Problem details: Reproduce precisely the lines between the start of the data below and the line with "Proof. repeat split. Qed.", both included.

[Items listed in a dataset]
(** C4 (the backends differ). Both backends start in the same state, the
    admin and nothing else, and receive the same call. (1)
    [createForumReply] for a post 7 that does not exist: the in-memory
    backend stores and returns the reply, the database rejects the insert
    for its foreign key on [post_id]. (2) [getUser(2147483648)]: the
    in-memory backend resolves to [undefined], the database rejects the
    parameter, which is no [INTEGER]. (3) [createUser] with the username
    and the email of the admin: the in-memory backend stores a second
    "admin" (as a member), the database rejects the insert for its unique
    key. *)
Theorem C4_backends_differ :
  same_state (Mem.constructor 0) (Pg.initTables 0) /\
  (runCalls memCall [CreateForumReply (mkInsertForumReply 7 "hello" 1) 10]
     (Mem.constructor 0)
   = [Resolved (VReply (Some (mkForumReply 1 7 "hello" 1 0 10 10 false)))] /\
   runCalls pgCall [CreateForumReply (mkInsertForumReply 7 "hello" 1) 10]
     (Pg.initTables 0)
   = [Rejected (DbError (ForeignKey "forum_replies" "post_id"))]) /\
  (runCalls memCall [GetUser 2147483648] (Mem.constructor 0)
   = [Resolved (VUser None)] /\
   runCalls pgCall [GetUser 2147483648] (Pg.initTables 0)
   = [Rejected (DbError IntegerOutOfRange)]) /\
  (runCalls memCall
     [CreateUser
        (mkInsertUser "admin" "$2b$10$hash" "Admin II" "admin@dsac.com" None
           None None None) 10]
     (Mem.constructor 0)
   = [Resolved
        (VUser
           (Some
              (mkUser 2 "admin" "$2b$10$hash" "Admin II" "admin@dsac.com"
                 None None "member" "beginner" 10)))] /\
   runCalls pgCall
     [CreateUser
        (mkInsertUser "admin" "$2b$10$hash" "Admin II" "admin@dsac.com" None
           None None None) 10]
     (Pg.initTables 0)
   = [Rejected (DbError (UniqueKey "users" "username"))]).
Proof. repeat split. Qed.

(* ===================================================================== *)
(** * Where the backends agree *)
(* ===================================================================== *)



(* ===================================================================== *)
(** * Sorted listings *)
(* ===================================================================== *)

Module SortFacts.

Section Sort.
Context {A : Type} (compare : A -> A -> Z).

Lemma insertWith_perm a l : Permutation (a :: l) (insertWith compare a l).
Proof.
  induction l as [|b l IH]; simpl; [reflexivity|].
  destruct (compare a b >? 0); [|reflexivity].
  rewrite perm_swap. now apply perm_skip.
Qed.

Lemma jsSort_perm l : Permutation l (jsSort compare l).
Proof.
  induction l as [|a l IH]; simpl; [reflexivity|].
  rewrite <- insertWith_perm. now apply perm_skip.
Qed.

Lemma jsSort_In a l : In a (jsSort compare l) <-> In a l.
Proof.
  split; apply Permutation_in;
    [symmetry|]; apply jsSort_perm.
Qed.

Lemma jsSort_length l : List.length (jsSort compare l) = List.length l.
Proof. symmetry. apply Permutation_length, jsSort_perm. Qed.

(** A comparator never asks for both orders. *)
Hypothesis compare_asym : forall a b, compare a b > 0 -> compare b a <= 0.

Lemma insertWith_sorted a l :
  Sorted (fun x y => compare x y <= 0) l ->
  Sorted (fun x y => compare x y <= 0) (insertWith compare a l).
Proof.
  induction l as [|b l IH]; simpl; intros Hs.
  - repeat constructor.
  - inversion Hs as [|? ? Hs' Hhd]; subst.
    destruct (compare a b >? 0) eqn:E.
    + apply Z.gtb_lt in E. constructor; [now apply IH|].
      destruct l as [|c l]; simpl.
      * constructor. apply compare_asym. lia.
      * destruct (compare a c >? 0).
        -- inversion Hhd; subst. now constructor.
        -- constructor. apply compare_asym. lia.
    + constructor; [assumption|]. constructor.
      destruct (compare a b) eqn:E'; simpl in E; try discriminate; lia.
Qed.

Lemma jsSort_sorted l : Sorted (fun x y => compare x y <= 0) (jsSort compare l).
Proof.
  induction l as [|a l IH]; simpl; [constructor|].
  now apply insertWith_sorted.
Qed.
End Sort.

Lemma jsSort_ascending {A : Type} (key : A -> Z) l :
  ascendingBy key (jsSort (fun a b => key a - key b) l).
Proof.
  unfold ascendingBy. apply Sorted_StronglySorted.
  - intros x y z Hxy Hyz. lia.
  - eapply Sorted_ind with (P := fun l => Sorted _ l);
      [constructor| |apply (jsSort_sorted (fun a b => key a - key b))].
    + intros a l' _ IH Hhd. constructor; [assumption|].
      destruct Hhd; constructor. lia.
    + intros a b H. lia.
Qed.

Lemma jsSort_descending {A : Type} (key : A -> Z) l :
  descendingBy key (jsSort (fun a b => key b - key a) l).
Proof.
  unfold descendingBy. apply Sorted_StronglySorted.
  - intros x y z Hxy Hyz. lia.
  - eapply Sorted_ind with (P := fun l => Sorted _ l);
      [constructor| |apply (jsSort_sorted (fun a b => key b - key a))].
    + intros a l' _ IH Hhd. constructor; [assumption|].
      destruct Hhd; constructor. lia.
    + intros a b H. lia.
Qed.

(** The sort of the leaderboard is this sort. *)
Lemma sortByScore_jsSort l :
  Mem.sortByScore l
  = jsSort (fun a b => Mem.lb_score b - Mem.lb_score a) l.
Proof.
  unfold Mem.sortByScore, jsSort. induction l as [|a l IH]; simpl;
    [reflexivity|].
  rewrite IH. generalize (fold_right
    (insertWith (fun a b => Mem.lb_score b - Mem.lb_score a)) [] l).
  intros l'. induction l' as [|b l' IH']; simpl; [reflexivity|].
  now rewrite IH'.
Qed.

End SortFacts.

(** X1. [getForumReplies(P)] answers with the stored replies of post [P], each
    as often as it is stored and no other reply, the oldest first; the
    store is not touched. *)
Theorem getForumReplies_of_post_oldest_first :
  forall (P : Z) (s : Mem.MemStorage),
    exists replies,
      Mem.getForumReplies P s = (Resolved replies, s) /\
      Permutation replies
        (filter (fun r => reply_postId r =? P)
           (JsMap.values (Mem.forumReplies s))) /\
      (forall r, In r replies <->
                 In r (JsMap.values (Mem.forumReplies s)) /\
                 reply_postId r = P) /\
      ascendingBy reply_createdAt replies.
Proof.
  intros P s. eexists. split; [reflexivity|]. split; [|split].
  - symmetry. apply SortFacts.jsSort_perm.
  - intros r. rewrite SortFacts.jsSort_In, filter_In, Z.eqb_eq. tauto.
  - apply SortFacts.jsSort_ascending.
Qed.

(** X2. [getContestResults(E)] answers with the stored results of event [E],
    the highest score first, and [getAllEventRegistrations(E)] with the
    stored registrations for [E], the earliest first. *)
Theorem event_listings_filtered_and_sorted :
  (forall (E : Z) (s : Mem.MemStorage),
     exists results,
       Mem.getContestResults E s = (Resolved results, s) /\
       Permutation results
         (filter (fun r => cr_eventId r =? E)
            (JsMap.values (Mem.contestResults s))) /\
       (forall r, In r results <->
                  In r (JsMap.values (Mem.contestResults s)) /\
                  cr_eventId r = E) /\
       descendingBy cr_score results) /\
  (forall (E : Z) (s : Mem.MemStorage),
     exists registrations,
       Mem.getAllEventRegistrations E s = (Resolved registrations, s) /\
       Permutation registrations
         (filter (fun r => reg_eventId r =? E)
            (JsMap.values (Mem.eventRegistrations s))) /\
       (forall r, In r registrations <->
                  In r (JsMap.values (Mem.eventRegistrations s)) /\
                  reg_eventId r = E) /\
       ascendingBy reg_registeredAt registrations).
Proof.
  split; intros E s; eexists; (split; [reflexivity|]); (split; [|split]).
  - symmetry. apply SortFacts.jsSort_perm.
  - intros r. rewrite SortFacts.jsSort_In, filter_In, Z.eqb_eq. tauto.
  - apply SortFacts.jsSort_descending.
  - symmetry. apply SortFacts.jsSort_perm.
  - intros r. rewrite SortFacts.jsSort_In, filter_In, Z.eqb_eq. tauto.
  - apply SortFacts.jsSort_ascending.
Qed.

(** X3. [getAllEvents], [getAllForumPosts] and [getAllResources] answer with
    all stored records, rearranged: the events by date, earliest first, the
    posts and the resources by creation time, newest first. *)
Theorem full_listings_sorted :
  (forall s : Mem.MemStorage,
     exists events,
       Mem.getAllEvents s = (Resolved events, s) /\
       Permutation events (JsMap.values (Mem.events s)) /\
       ascendingBy event_date events) /\
  (forall s : Mem.MemStorage,
     exists posts,
       Mem.getAllForumPosts s = (Resolved posts, s) /\
       Permutation posts (JsMap.values (Mem.forumPosts s)) /\
       descendingBy post_createdAt posts) /\
  (forall s : Mem.MemStorage,
     exists resources,
       Mem.getAllResources s = (Resolved resources, s) /\
       Permutation resources (JsMap.values (Mem.resources s)) /\
       descendingBy res_createdAt resources).
Proof.
  repeat split; intros s; eexists; (split; [reflexivity|]); split;
    try (symmetry; apply SortFacts.jsSort_perm);
    try apply SortFacts.jsSort_ascending;
    apply SortFacts.jsSort_descending.
Qed.

(* ===================================================================== *)
(** * Reachable stores *)
(* ===================================================================== *)

Module StoreFacts.
Import JsMap JsMapFacts.

Lemma In_keys_set {V : Type} k k' (v : V) (m : JsMap.t V) :
  In k' (keys (set k v m)) -> k' = k \/ In k' (keys m).
Proof.
  induction m as [|[k0 v0] m IH]; simpl.
  - intros [H|[]]. now left.
  - destruct (k0 =? k) eqn:E; simpl.
    + intros [H|H]; [now left | right; now right].
    + intros [H|H]; [right; now left|].
      destruct (IH H); [now left | right; now right].
Qed.

Lemma get_Some_keys {V : Type} k (v : V) (m : JsMap.t V) :
  get k m = Some v -> In k (keys m).
Proof.
  intros H. apply get_In in H. change k with (fst (k, v)). now apply in_map.
Qed.

Lemma map_ok_empty {V : Type} n : map_ok n (@empty V).
Proof. split; [apply wf_empty | intros k []]. Qed.

Lemma map_ok_create {V : Type} n (v : V) m :
  map_ok n m -> map_ok (n + 1) (set n v m).
Proof.
  intros [Hwf Hlt]. split; [now apply wf_set|].
  intros k Hin. apply In_keys_set in Hin. destruct Hin as [->|Hin].
  - lia.
  - apply Hlt in Hin. lia.
Qed.

Lemma map_ok_update {V : Type} n k (v v0 : V) m :
  map_ok n m -> get k m = Some v0 -> map_ok n (set k v m).
Proof.
  intros [Hwf Hlt] Hget. split; [now apply wf_set|].
  intros k' Hin. rewrite keys_set_present in Hin; auto.
  eapply get_Some_keys; eauto.
Qed.

Lemma map_ok_filter {V : Type} n (f : Z * V -> bool) m :
  map_ok n m -> map_ok n (filter f m).
Proof.
  intros [Hwf Hlt]. split; [now apply wf_filter|].
  intros k Hin. apply Hlt. eapply keys_filter_incl; eauto.
Qed.

Lemma map_ok_remove {V : Type} n k (m : JsMap.t V) :
  map_ok n m -> map_ok n (remove k m).
Proof. apply map_ok_filter. Qed.

Lemma map_ok_map {V : Type} n (g : V -> V) (m : JsMap.t V) :
  map_ok n m -> map_ok n (map (fun e => (fst e, g (snd e))) m).
Proof.
  unfold map_ok, wf, keys. rewrite map_map. simpl. auto.
Qed.

Create HintDb store.
#[local] Hint Resolve map_ok_create map_ok_remove map_ok_map map_ok_empty
  : store.

Ltac store_split :=
  unfold store_ok in *; simpl in *;
  repeat match goal with
         | H : _ /\ _ |- _ => destruct H
         end;
  repeat match goal with
         | |- _ /\ _ => split
         end.

Lemma constructor_ok now : store_ok (Mem.constructor now).
Proof.
  unfold store_ok. simpl. repeat split; try apply wf_empty;
    try (intros ? Hin; simpl in Hin; contradiction).
  - repeat constructor. simpl. tauto.
  - intros ? [<-|[]]. reflexivity.
Qed.

(** Every writing operation keeps the store in order. *)
Lemma memWrite_ok op s : store_ok s -> store_ok (memWrite op s).
Proof.
  intros Hok.
  destruct op; unfold memWrite, exec;
    try (unfold Mem.createUser, Mem.createEvent, Mem.createEventRegistration,
           Mem.createContestResult, Mem.createForumPost,
           Mem.createForumReply, Mem.createResource,
           Mem.deleteEvent, Mem.deleteEventRegistration,
           Mem.deleteContestResult, Mem.deleteForumReply, Mem.deleteResource;
         store_split; auto with store; fail).
  - (* updateUser *)
    unfold Mem.updateUser.
    destruct (get id (Mem.users s)) eqn:E; [|exact Hok].
    store_split; eauto using map_ok_update.
  - unfold Mem.updateEvent.
    destruct (get id (Mem.events s)) eqn:E; [|exact Hok].
    store_split; eauto using map_ok_update.
  - unfold Mem.updateContestResult.
    destruct (get id (Mem.contestResults s)) eqn:E; [|exact Hok].
    store_split; eauto using map_ok_update.
  - (* updateLeaderboardEntry *)
    unfold Mem.updateLeaderboardEntry, bind, Mem.getUser, gets, throw.
    destruct (get userId (Mem.users s)); [|exact Hok].
    destruct (num_or_null score); simpl;
      unfold modify, ret, Mem.getLeaderboard, gets; simpl;
      store_split; auto with store.
  - unfold Mem.updateForumPost.
    destruct (get id (Mem.forumPosts s)) eqn:E; [|exact Hok].
    store_split; eauto using map_ok_update.
  - (* deleteForumPost *)
    unfold Mem.deleteForumPost. simpl.
    rewrite MemFacts.deleteRepliesOf_filter by apply Hok.
    store_split; auto using map_ok_filter with store.
  - unfold Mem.incrementForumPostViews.
    destruct (get id (Mem.forumPosts s)) eqn:E; [|exact Hok].
    store_split; eauto using map_ok_update.
  - unfold Mem.updateForumReply.
    destruct (get id (Mem.forumReplies s)) eqn:E; [|exact Hok].
    store_split; eauto using map_ok_update.
  - unfold Mem.upvoteForumReply.
    destruct (get id (Mem.forumReplies s)) eqn:E; [|exact Hok].
    store_split; eauto using map_ok_update.
  - (* markAsBestAnswer *)
    assert (Hwf : wf (Mem.forumReplies s)) by apply Hok.
    destruct (get replyId (Mem.forumReplies s)) as [reply|] eqn:E.
    + rewrite (ForumFacts.markAsBestAnswer_found postId replyId s reply)
        by assumption.
      store_split; try assumption.
      eapply map_ok_update; [now apply map_ok_map|].
      rewrite get_map_values, E. reflexivity.
    + rewrite (ForumFacts.markAsBestAnswer_missing postId replyId s)
        by assumption.
      store_split; auto with store.
  - unfold Mem.updateResource.
    destruct (get id (Mem.resources s)) eqn:E; [|exact Hok].
    store_split; eauto using map_ok_update.
Qed.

Answer to the exercise:
(** C4 (the backends differ). Both backends start in the same state, the
    admin and nothing else, and receive the same call. (1)
    [createForumReply] for a post 7 that does not exist: the in-memory
    backend stores and returns the reply, the database rejects the insert
    for its foreign key on [post_id]. (2) [getUser(2147483648)]: the
    in-memory backend resolves to [undefined], the database rejects the
    parameter, which is no [INTEGER]. (3) [createUser] with the username
    and the email of the admin: the in-memory backend stores a second
    "admin" (as a member), the database rejects the insert for its unique
    key. *)
Theorem C4_backends_differ :
  same_state (Mem.constructor 0) (Pg.initTables 0) /\
  (runCalls memCall [CreateForumReply (mkInsertForumReply 7 "hello" 1) 10]
     (Mem.constructor 0)
   = [Resolved (VReply (Some (mkForumReply 1 7 "hello" 1 0 10 10 false)))] /\
   runCalls pgCall [CreateForumReply (mkInsertForumReply 7 "hello" 1) 10]
     (Pg.initTables 0)
   = [Rejected (DbError (ForeignKey "forum_replies" "post_id"))]) /\
  (runCalls memCall [GetUser 2147483648] (Mem.constructor 0)
   = [Resolved (VUser None)] /\
   runCalls pgCall [GetUser 2147483648] (Pg.initTables 0)
   = [Rejected (DbError IntegerOutOfRange)]) /\
  (runCalls memCall
     [CreateUser
        (mkInsertUser "admin" "$2b$10$hash" "Admin II" "admin@dsac.com" None
           None None None) 10]
     (Mem.constructor 0)
   = [Resolved
        (VUser
           (Some
              (mkUser 2 "admin" "$2b$10$hash" "Admin II" "admin@dsac.com"
                 None None "member" "beginner" 10)))] /\
   runCalls pgCall
     [CreateUser
        (mkInsertUser "admin" "$2b$10$hash" "Admin II" "admin@dsac.com" None
           None None None) 10]
     (Pg.initTables 0)
   = [Rejected (DbError (UniqueKey "users" "username"))]).
Proof. repeat split. Qed.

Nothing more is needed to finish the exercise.